Una luce in fondo al tunnel. L’Italia non giocava così bene da …: ecco, è pure difficile ricordare l’ultima volta. Sotto Ventura, il primo Ventura, qualche sprazzo timido di azzurro c’era pure stato, ma poi il disastro mondiale aveva cancellato tutto. La vittoria all’ultimo secondo in Polonia è fondamentale, e non solo perché ci permette di evitare la retrocessione nella Serie B della nuova Nations League: finalmente ci restituisce una nazionale. Giovane, imperfetta, ancora tutta da ricostruire, per carità. Ma è già qualcosa. Ci sono voluti molti tentativi. Esperimenti tattici e tecnici più o meno sensati. Un paio di figuracce e una striscia di cinque match consecutivi in casa senza vittorie (la peggiore della storia). Un avversario che – va detto – forse era addirittura più in crisi di noi, dopo il pessimo mondiale vissuto da comparsa, l’addio dello storico ct Nawalka e i fischi del proprio pubblico. In Polonia forse è scoccata una scintilla, lo si capisce da una serie di cose: il gol al 90’, l’esultanza di gruppo tra giocatori e allenatore, la conferma in blocco della stessa formazione che pochi giorni prima aveva pareggiato con l’Ucraina (facendo però intravedere segnali incoraggianti).

Mancini ha davvero trovato il bandolo della matassa? Presto per dirlo. Di sicuro a Chorzow gli azzurri hanno vinto: non capitava da maggio contro la piccola Arabia Saudita, in gara ufficiale addirittura dall’1-0 in Albania di ottobre 2017, esattamente un anno fa. E hanno giocato bene. Per la prima volta da tempo immemore si è vista un’idea di nazionale: giovane (25,4 anni di media dell’undici titolare, che scende addirittura a 23,7 senza i due senatori ChielliniBonucci), con un centrocampo tutto di palleggiatori e un attacco di grande qualità e fantasia, senza un centravanti. Certo, non tutti i problemi sono risolti.

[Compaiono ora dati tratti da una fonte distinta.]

(** A history that leaves the dispatcher locked: the canvas is mounted
    and resized, frames pass, keys that are no gesture are pressed, and
    MIDI and bridge events arrive that find no handler. *)
Definition locked_history : list App.Event :=
  [App.Mount c0; App.AnimationFrame; App.KeyDown "Escape"; App.MIDIAccess true;
   App.MIDIMessage note_on_60; App.SocketOpen; App.SocketMessage (App.TextData msg_target);
   App.Resize c0; App.Tick 2].

End Scenario.

(* ====================================================================== *)
(** * Further notions: lifetimes, drawing counts, the shape of the graph *)
(* ====================================================================== *)

Module Lifetime.

(** [n] calls of [update()] on an entity. *)
Fixpoint updates (n : nat) (r : Ripple.t) : Ripple.t :=
  match n with
  | O => r
  | S k => Ripple.update (updates k r)
  end.

(** The entities drawn in a drawing log. *)
Fixpoint draws (log : list RippleCanvas.CanvasOp) : list Ripple.Drawn :=
  match log with
  | [] => []
  | RippleCanvas.DrawRipple d :: r => d :: draws r
  | RippleCanvas.FillRect _ _ _ :: r => draws r
  end.

(** The background fills of a drawing log. *)
Fixpoint clears (log : list RippleCanvas.CanvasOp) : nat :=
  match log with
  | [] => 0
  | RippleCanvas.FillRect _ _ _ :: r => S (clears r)
  | RippleCanvas.DrawRipple _ :: r => clears r
  end.

(** The frames, among the next [k], that still draw an entity. *)
Definition remaining (k : Z) (r : Ripple.t) : Z :=
  Z.min k (Field.maxAge + 1 - Ripple.age r).

Fixpoint total_remaining (k : Z) (arr : list Ripple.t) : Z :=
  match arr with
  | [] => 0
  | r :: rest => remaining k r + total_remaining k rest
  end.

(** The drawings that the spawns of a history are due: each spawn one per
    frame that follows it, up to [maxAge + 1]. *)
Fixpoint spawn_draws (ops : list Field.op) : Z :=
  match ops with
  | [] => 0
  | Field.Spawn _ _ :: r => Z.min (Field.frames_in r) (Field.maxAge + 1) + spawn_draws r
  | Field.Frame :: r => spawn_draws r
  end.

(** [a] is at least as old as [b]. *)
Definition older (a b : Ripple.t) : Prop := Ripple.age b <= Ripple.age a.

End Lifetime.

Module Graph.

(** The nodes and the connections of the engine's graph; none before the
    context exists. *)
Definition nodes_of (s : Audio.t) : list Audio.AudioNode :=
  match Audio.context s with
  | Some c => Audio.nodes c
  | None => []
  end.

Definition connections_of (s : Audio.t) : list (nat * Audio.Endpoint) :=
  match Audio.context s with
  | Some c => Audio.connections c
  | None => []
  end.

(** A connection that leads an oscillator into the gain node created right
    after it, or a gain node into the destination. *)
Definition wired (ns : list Audio.AudioNode) (e : nat * Audio.Endpoint) : Prop :=
  match e with
  | (i, Audio.ToNode j) =>
      j = S i /\ (exists o, nth_error ns i = Some (Audio.Osc o)) /\
      (exists g, nth_error ns j = Some (Audio.Gn g))
  | (j, Audio.Destination) => exists g, nth_error ns j = Some (Audio.Gn g)
  end.

(** An oscillator that sounds a note of the scale. *)
Definition scale_tone (n : Audio.AudioNode) : Prop :=
  match n with
  | Audio.Osc o =>
      exists note t,
        In note Constants.PENTATONIC_SCALE /\
        Audio.frequency o = [Audio.SetValueAtTime (Constants.freq note) t]
  | Audio.Gn _ => True
  end.

(** What one operation adds to the graph: nothing, or one voice. *)
Definition grows_by_a_voice (before after : Audio.t) : Prop :=
  exists ns cs,
    nodes_of after = nodes_of before ++ ns /\
    connections_of after = connections_of before ++ cs /\
    ((ns = [] /\ cs = []) \/
     exists f t0,
       ns = [Spec.voice_osc f t0 (S (List.length (nodes_of before))); Spec.voice_gain t0] /\
       cs = [(List.length (nodes_of before),
              Audio.ToNode (S (List.length (nodes_of before))));
             (S (List.length (nodes_of before)), Audio.Destination)]).

(** A node without the mark that its [ended] event leaves. *)
Definition unended (n : Audio.AudioNode) : Audio.AudioNode :=
  Audio.on_osc (fun o =>
    {| Audio.type := Audio.type o; Audio.frequency := Audio.frequency o;
       Audio.startTime := Audio.startTime o; Audio.stopTime := Audio.stopTime o;
       Audio.onended := Audio.onended o; Audio.ended := false |}) n.

(** The oscillators that have not ended. *)
Definition is_sounding (n : Audio.AudioNode) : bool :=
  match n with
  | Audio.Osc o => negb (Audio.ended o)
  | Audio.Gn _ => false
  end.

Definition sounding (s : Audio.t) : list Audio.AudioNode :=
  filter is_sounding (nodes_of s).

Definition clock_of (s : Audio.t) : Q :=
  match Audio.context s with
  | Some c => Audio.currentTime c
  | None => 0
  end.

(** What the passing of time does to the graph: the nodes stay, up to
    the mark of the ended; no connection is added; and a connection goes
    only if it leaves the node that the callback of an oscillator names
    whose stop time has come. *)
Definition releases_the_ended (before after : Audio.t) : Prop :=
  map unended (nodes_of after) = map unended (nodes_of before) /\
  (forall e, In e (connections_of after) -> In e (connections_of before)) /\
  (forall e,
     In e (connections_of before) -> ~ In e (connections_of after) ->
     exists i o ts,
       nth_error (nodes_of before) i = Some (Audio.Osc o) /\
       Audio.onended o = Some (fst e) /\ Audio.ended o = false /\
       Audio.stopTime o = Some ts /\ (ts <= clock_of after)%Q).

End Graph.

Module Dispatch.

(** One move of the engine as the application makes it: [init()],
    [playRandomNote()], or the platform confirming a resume or advancing
    the clock. *)
Inductive audio_move : Audio.t -> Audio.t -> Prop :=
| move_init p a : audio_move a (Engine.after_init p a)
| move_play g a a' g' :
    Audio.playRandomNote g a = Some (a', g') -> audio_move a a'
| move_confirm a : audio_move a (Engine.on_context Audio.confirm_resume a)
| move_advance dt a : audio_move a (Engine.on_context (Audio.advance dt) a).

Inductive audio_path : Audio.t -> Audio.t -> Prop :=
| path_nil a : audio_path a a
| path_cons a b c : audio_move a b -> audio_path b c -> audio_path a c.

(** Only the pointer gives a trigger its coordinates. *)
Definition coordinates_from_click (tr : App.Trigger) : Prop :=
  match App.source tr with
  | Some App.SrcClick => App.tx tr <> None /\ App.ty tr <> None
  | _ => App.tx tr = None /\ App.ty tr = None
  end.

Definition voices_of (s : App.t) : list Audio.AudioNode :=
  Audio.voices (App.audioService s).

Definition ripples_of (s : App.t) : list Ripple.t :=
  RippleCanvas.ripplesRef (App.canvas s).

Definition click_trigger (x y : Q) : App.Trigger :=
  {| App.tx := Some x; App.ty := Some y; App.source := Some App.SrcClick |}.

Definition key_trigger : App.Trigger :=
  {| App.tx := None; App.ty := None; App.source := Some App.SrcKeyboard |}.

Definition is_trigger_key (code : string) : bool :=
  String.eqb code "Space" || String.eqb code "Enter".

Definition has_context (a : Audio.t) : Prop := exists c, Audio.context a = Some c.

(** The entity that a trigger spawns on the canvas [c]: at the trigger's
    coordinates, a missing coordinate being the next draw of the random
    source [g] scaled by the width or the height. *)
Definition spawned (tr : App.Trigger) (c : RippleCanvas.Canvas) (g : Rand.t) : Ripple.t :=
  let u := Rand.value (Rand.draw_at g (Rand.pos g)) in
  let u' := Rand.value (Rand.draw_at g (S (Rand.pos g))) in
  match App.tx tr, App.ty tr with
  | Some x, Some y => Ripple.new x y
  | Some x, None => Ripple.new x (u * RippleCanvas.height c)
  | None, Some y => Ripple.new (u * RippleCanvas.width c) y
  | None, None => Ripple.new (u * RippleCanvas.width c) (u' * RippleCanvas.height c)
  end.

(** The engine [a'] is [a] with one voice more: an oscillator at the
    frequency of a note of the scale, started at the clock's time, and its
    gain node, wired to each other and to the destination. *)
Definition one_voice_more (a a' : Audio.t) : Prop :=
  exists c note,
    Audio.context a = Some c /\ In note Constants.PENTATONIC_SCALE /\
    a' = Audio.with_context a
           {| Audio.state := Audio.state c; Audio.currentTime := Audio.currentTime c;
              Audio.resumeRequested := Audio.resumeRequested c;
              Audio.nodes :=
                Audio.nodes c
                ++ [Spec.voice_osc (Constants.freq note) (Audio.currentTime c)
                                   (S (List.length (Audio.nodes c)));
                    Spec.voice_gain (Audio.currentTime c)];
              Audio.connections :=
                Audio.connections c
                ++ [(List.length (Audio.nodes c),
                     Audio.ToNode (S (List.length (Audio.nodes c))));
                    (S (List.length (Audio.nodes c)), Audio.Destination)] |}.

(** Exactly one trigger, with all that it does: the trigger is recorded
    and shown; exactly one entity is spawned when the canvas is mounted
    (none otherwise), and nothing is drawn; exactly one note is played when
    the engine is Running (with the enabled flag that a context comes
    with), and the engine is left alone otherwise; the lock and the
    adapters stay as they are. *)
Definition fires (tr : App.Trigger) (s s' : App.t) : Prop :=
  App.triggers s' = App.triggers s ++ [tr] /\
  App.debugMsg s' = match App.source tr with
                    | Some so => App.TriggerMsg so
                    | None => App.debugMsg s
                    end /\
  ripples_of s' = ripples_of s
                  ++ match RippleCanvas.canvasRef (App.canvas s) with
                     | Some c => [spawned tr c (App.rng s)]
                     | None => []
                     end /\
  RippleCanvas.canvasRef (App.canvas s') = RippleCanvas.canvasRef (App.canvas s) /\
  RippleCanvas.ctx (App.canvas s') = RippleCanvas.ctx (App.canvas s) /\
  (if App.is_running (Audio.getContextState (App.audioService s))
      && Audio.isEnabled (App.audioService s)
   then one_voice_more (App.audioService s) (App.audioService s')
   else App.audioService s' = App.audioService s) /\
  App.gates s' = App.gates s /\
  App.platform s' = App.platform s.

(** While the dispatcher is locked the engine has never been touched; once
    it is unlocked the context exists. *)
Definition engine_follows_lock (p : App.Platform) (s : App.t) : Prop :=
  App.platform s = p /\
  (App.audioReady s = false -> App.audioService s = Audio.initial) /\
  (App.audioReady s = true -> has_context (App.audioService s)).

End Dispatch.

(** The effect of the canvas component (its mount and cleanup), the resize
    listener and the frames the platform runs.  Frame requests are kept in
    a queue of handles; [render] asks for one at the end of each pass. *)
Module Loop.

Record t := {
  field : RippleCanvas.t;
  window : RippleCanvas.Canvas;     (* [window.innerWidth], [window.innerHeight] *)
  queue : list nat;                 (* frames requested, neither run nor cancelled yet *)
  listening : bool;                 (* [handleResize] is a listener of the window *)
  cleanup : bool;                   (* the effect has returned its cleanup function *)
  rng : Rand.t
}.

Definition boot (w : RippleCanvas.Canvas) (g : Rand.t) : t :=
  {| field := RippleCanvas.initial; window := w; queue := []; listening := false;
     cleanup := false; rng := g |}.

Definition with_field (f : RippleCanvas.t) (s : t) : t :=
  {| field := f; window := window s; queue := queue s; listening := listening s;
     cleanup := cleanup s; rng := rng s |}.

Definition with_queue (q : list nat) (s : t) : t :=
  {| field := field s; window := window s; queue := q; listening := listening s;
     cleanup := cleanup s; rng := rng s |}.

(** The canvas element is attached to [canvasRef] before the effect runs,
    and detached when the component goes. *)
Definition attach (c : RippleCanvas.Canvas) (s : t) : t :=
  with_field (RippleCanvas.mount c (field s)) s.

Definition detach (f : RippleCanvas.t) : RippleCanvas.t :=
  {| RippleCanvas.canvasRef := None;
     RippleCanvas.ripplesRef := RippleCanvas.ripplesRef f;
     RippleCanvas.animationFrameRef := RippleCanvas.animationFrameRef f;
     RippleCanvas.ctx := RippleCanvas.ctx f |}.

(** [handleResize()] *)
Definition handleResize (s : t) : t :=
  with_field (RippleCanvas.mount (window s) (field s)) s.

(** [render()]: one pass, then
    [animationFrameRef.current = requestAnimationFrame(render)]. *)
Definition render (s : t) : option t :=
  match RippleCanvas.canvasRef (field s) with
  | None => None
  | Some c =>
      match RippleCanvas.render c (field s) with
      | None => None
      | Some f => Some (with_queue (queue s ++ [RippleCanvas.animationFrameRef f])
                                   (with_field f s))
      end
  end.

Mancini  non è diventato all’improvviso uno stratega della panchina, nei prossimi tempi bisognerà convivere con le sue intuizioni ed i suoi limiti.  L’assenza di una punta si sente sotto porta, dove questa squadra fatica terribilmente a segnare (anche ieri il gol vittoria è arrivato allo scadere, dopo una marea di occasioni sprecate, e solo su calcio piazzato). Manca ancora un po’ di talento e pure nell’under 21 non si vede una nuova stella all’orizzonte. Però nel complesso si nota una crescita: oggi il futuro fa un po’ meno paura di ieri, anche perché aver evitato la retrocessione in Nations League (la nuova competizione varata dalla Uefa al posto delle amichevoli internazionali) ci garantisce un posto da testa di serie nelle qualificazioni ai prossimi europei, che con la formula a 24 squadre (passano le prime due di ogni girone) significa avere quasi la certezza di essere a Euro 2020. Dopo il disastro di Russia 2018 non è poco.

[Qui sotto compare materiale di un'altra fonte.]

(** Whenever the text holds "no visa sponsorship" the positive group
    wins: the first alternative of the negative pattern is never the one
    that decides. *)
Lemma classifyVisa_no_visa_sponsorship (text : string) :
  Js.includes
    (Js.toLowerCase (Js.orElse (Js.pop (Js.split text SENTINEL)) text))
    "no visa sponsorship" = true ->
  VisaInfo.status (classifyVisa text) = Yes.
Proof.
  intros H.
  do 3 apply includes_drop_first in H.
  unfold classifyVisa, Re.exec.
  pose proof (positiveRe_found _ H 0%nat None) as P.
  destruct (Re.execFrom positiveRe 0 None _) as [m|]; [reflexivity|].
  now elim P.
Qed.

(** C1 -- the code at the body "no visa sponsorship": the positive
    pattern finds "visa sponsorship" inside the negative phrase, so the
    status is [Yes] where the claim has [No]. *)
Theorem detectVisa_no_visa_sponsorship :
  detectVisa "https://www.linkedin.com/jobs/view/123"
    (mkWorld [Replied (mkResponse 200 "OK" "no visa sponsorship")] [])
  = (Returned (VisaInfo.mk Yes (Some "no visa sponsorship")
                 "no visa sponsorship"),
     mkWorld [] [Fetch "https://r.jina.ai/https://www.linkedin.com/jobs/view/123"]).
Proof.
  vm_compute. reflexivity.
Qed.

(** The other negative phrases are reached. *)
Example classifyVisa_without_sponsorship :
  classifyVisa "We hire without sponsorship" =
  VisaInfo.mk No (Some "We hire without sponsorship")
    "We hire without sponsorship".
Proof.
  vm_compute. reflexivity.
Qed.

(** ** The result map *)

Lemma has_keys (m : JobMap.t) (k : string) :
  JobMap.has m k = true <-> In k (JobMap.keys m).
Proof.
  induction m as [|[k' v'] m IH]; simpl.
  - split; [discriminate | tauto].
  - rewrite orb_true_iff, String.eqb_eq, IH. tauto.
Qed.

Lemma has_absent (m : JobMap.t) (k : string) :
  JobMap.has m k = false -> ~ In k (JobMap.keys m).
Proof.
  intros H HIn. apply has_keys in HIn. congruence.
Qed.

(** [set] on a key that is not there appends the binding. *)
Lemma set_absent (m : JobMap.t) (k : string) (v : JobEntry.t) :
  JobMap.has m k = false -> JobMap.set m k v = (m ++ [(k, v)])%list.
Proof.
  induction m as [|[k' v'] m IH]; simpl; intros H; [reflexivity|].
  apply orb_false_iff in H. destruct H as [E H].
  rewrite E, (IH H). reflexivity.
Qed.

Lemma keys_app (m m' : JobMap.t) :
  JobMap.keys (m ++ m')%list = (JobMap.keys m ++ JobMap.keys m')%list.
Proof. apply map_app. Qed.

Lemma values_app (m m' : JobMap.t) :
  JobMap.values (m ++ m')%list = (JobMap.values m ++ JobMap.values m')%list.
Proof. apply map_app. Qed.

Lemma NoDup_snoc {A : Type} (l : list A) (x : A) :
  NoDup l -> ~ In x l -> NoDup (l ++ [x])%list.
Proof.
  intros Hl Hx. induction Hl as [|y l Hy Hl IH]; simpl.
  - constructor; [tauto | constructor].
  - constructor.
    + rewrite in_app_iff. simpl. intros [H|[H|[]]]; [tauto|].
      subst. apply Hx. now left.
    + apply IH. intros H. apply Hx. now right.
Qed.

Lemma wellFormed_empty : wellFormed JobMap.empty.
Proof.
  split; [constructor | intros k e []].
Qed.

Lemma wellFormed_set (JOBS : JobMap.t) (raw : RawJob.t) (v : VisaInfo.t) :
  wellFormed JOBS ->
  JobMap.has JOBS (JobEntry.id (makeEntry raw v)) = false ->
  wellFormed (JobMap.set JOBS (JobEntry.id (makeEntry raw v)) (makeEntry raw v)).
Proof.
  intros [Hnd Hall] Habs. rewrite (set_absent _ _ _ Habs). split.
  - rewrite keys_app. apply NoDup_snoc; [exact Hnd | now apply has_absent].
  - intros k e HIn. apply in_app_iff in HIn. destruct HIn as [HIn|[HIn|[]]].
    + now apply Hall.
    + injection HIn as <- <-. split; [reflexivity | now exists raw, v].
Qed.

(** In a well-formed map the ids of the records are the keys. *)
Lemma wellFormed_ids (JOBS : JobMap.t) :
  wellFormed JOBS ->
  map JobEntry.id (JobMap.values JOBS) = JobMap.keys JOBS.
Proof.
  intros [_ Hall]. unfold JobMap.values, JobMap.keys.
  induction JOBS as [|[k e] JOBS IH]; simpl; [reflexivity|].
  destruct (Hall k e (or_introl eq_refl)) as [<- _].
  f_equal. apply IH. intros k' e' HIn. apply Hall. now right.
Qed.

Forse non è un caso che la prima vera vittoria dell’era Mancini sia arrivata proprio all’inizio della settimana che culminerà nell’elezione del nuovo presidente della FederCalcio, dopo sei mesi di commissariamento che doveva essere la svolta per azzerare e riformare il pallone e invece è stata solo una clamorosa occasione persa. Nulla è stato fatto, anzi se possibile le cose sono persino peggiorate (vedi i disastri in materia di giustizia sportiva). Adesso l’elezione di Gabriele Gravina normalizzerà la situazione. Pensare che tutto si risolverà col nuovo governo sarebbe un errore: controlli sui club, valorizzazione dei giovani, giustizia, riforme, ci sono tanti nodi da affrontare (persino Mancini, ct scelto da altri con un contratto pesante da 4 anni, potrebbe diventare un problema per la prossima gestione). Però anche qui la sensazione è che comunque si tratti di una svolta positivaIl 22 ottobre finisce l’infinita quarantena che in fondo era iniziata proprio quel maledetto 13 novembre 2017, un’apocalisse che sul momento non avevamo realizzato per davvero e da cui ancora non ci siamo ripresi. Un anno dopo, forse, il calcio italiano è finalmente pronto a voltare pagina.